M. Thierry Frappé (RN). Je me fais le messager de ma collègue Anchya Bamana, qui ne peut être présente aujourd'hui. À Mayotte, non seulement les retraités perçoivent les pensions les plus faibles du pays, mais ils sont confrontés à une inégalité persistante : le montant de l'allocation de solidarité aux personnes âgées y est inférieur à celui en vigueur dans l'Hexagone. Dans un souci de justice sociale et d'égalité républicaine, les Mahorais demandent son alignement sur celui pratiqué au niveau national ; quelle est la position du Gouvernement à ce sujet ?
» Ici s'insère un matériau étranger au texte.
(* ===== verification/Float.v ===== *)
(** * Float: C's float and double

    IEEE 754 binary32 and binary64 as the Standard Library specifies them, rounding to
    nearest even after every operation (no contraction to fused operations), and the
    conversions of C: a value out of range of the integer type is undefined behaviour,
    [None].  [lit n d] is the double nearest the decimal literal n/d. *)

From Stdlib Require Import SpecFloat.
From S2P Require Import Prelude.

#[local] Open Scope Z_scope.

Abbreviation F := spec_float.

Definition fadd : F -> F -> F := SFadd 24 128.
Definition fsub : F -> F -> F := SFsub 24 128.
Definition fmul : F -> F -> F := SFmul 24 128.
Definition fdiv : F -> F -> F := SFdiv 24 128.
Definition dadd : F -> F -> F := SFadd 53 1024.
Definition dsub : F -> F -> F := SFsub 53 1024.
Definition dmul : F -> F -> F := SFmul 53 1024.
Definition ddiv : F -> F -> F := SFdiv 53 1024.
Definition fneg : F -> F := SFopp.

Definition convert (prec emax : Z) (x : F) : F :=
  match x with S754_finite s m e => binary_round prec emax s m e | _ => x end.
(** float to double, which is exact, and double to float *)
Definition dbl : F -> F := convert 53 1024.
Definition flt : F -> F := convert 24 128.
Definition f_of_Z (z : Z) : F := binary_normalize 24 128 z 0 false.
Definition d_of_Z (z : Z) : F := binary_normalize 53 1024 z 0 false.

(** Both are exact up to 2^53, so the quotient is the literal correctly rounded. *)
Definition lit (n d : Z) : F := ddiv (d_of_Z n) (d_of_Z d).

Definition lt : F -> F -> bool := SFltb.
Definition le : F -> F -> bool := SFleb.
Definition eq : F -> F -> bool := SFeqb.

(** Truncation towards zero; not for infinities and NaN. *)
Definition trunc (x : F) : option Z :=
  match x with
  | S754_zero _ => Some 0
  | S754_finite s m e => let v := if 0 <=? e then Z.pos m * 2 ^ e else Z.pos m / 2 ^ (- e) in
                         Some (if s then - v else v)
  | _ => None
  end.
Definition to_int (lo hi : Z) (x : F) : option Z :=
  v ← trunc x; if (lo <=? v) && (v <? hi) then Some v else None.
Definition to_i32 : F -> option Z := to_int (- 2 ^ 31) (2 ^ 31).
Definition to_u32 : F -> option Z := to_int 0 (2 ^ 32).
Definition to_u8 : F -> option Z := to_int 0 (2 ^ 8).

Lemma to_int_range lo hi x v : to_int lo hi x = Some v -> lo <= v < hi /\ trunc x = Some v.
Proof.
  unfold to_int. destruct (trunc x) as [t|]; [|done]. cbn.
  destruct ((lo <=? t) && (t <? hi)) eqn:E; [|done]. intros [= <-]. apply andb_true_iff in E as [E1%Z.leb_le E2%Z.ltb_lt]. done.
Qed.

(** ** The square root of applications/XenoJetBench.c *)

(** One turn of Newton's method: the new [x] and [prec]. *)
Definition newton (number x : F) : F * F :=
  let x0 := x in
  let x := flt (dmul (lit 1 2) (dbl (fadd x0 (fdiv number x0)))) in
  (x, fdiv (fsub x x0) x0).

Definition sqroot_continues (prec : F) : bool :=
  lt (lit 1 10000) (dbl prec) || lt (dbl prec) (fneg (lit 1 10000)).

Fixpoint sqroot_loop (fuel : nat) (number x prec : F) : option F :=
  if sqroot_continues prec then
    match fuel with
    | O => None
    | S fuel => let '(x, prec) := newton number x in sqroot_loop fuel number x prec
    end
  else Some x.

Definition sqroot (fuel : nat) (number : F) : option F :=
  if lt number (f_of_Z 0) then Some (f_of_Z 0)
  else sqroot_loop fuel number (fdiv (fadd (f_of_Z 1) number) (f_of_Z 2)) (f_of_Z 1).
Mme Amélie de Montchalin, ministre. La convergence entre Mayotte et le reste du territoire s'agissant des allocations, des minima et, plus généralement, des éléments de rémunération est l'un des enjeux de la loi de programmation pour la refondation de Mayotte, votée il y a quelques semaines. Nous n'avons pas encore défini le calendrier, la méthode et les étapes pour parvenir à cette convergence. Au fond, vous nous demandez comment nous allons mettre en œuvre la loi. Nous pourrons travailler ensemble sur les éléments qui avaient été préparés, mais ce n'est pas prévu ni financé dans ce PLFSS. Nous connaissons néanmoins les difficultés de l'île et ses besoins très importants ; nous savons qu'elle mérite un accompagnement et la mise en œuvre de cette convergence.
M. le président Frédéric Valletoux. Nous vous remercions, mesdames les ministres, monsieur le ministre, de vous être prêtés à cette audition.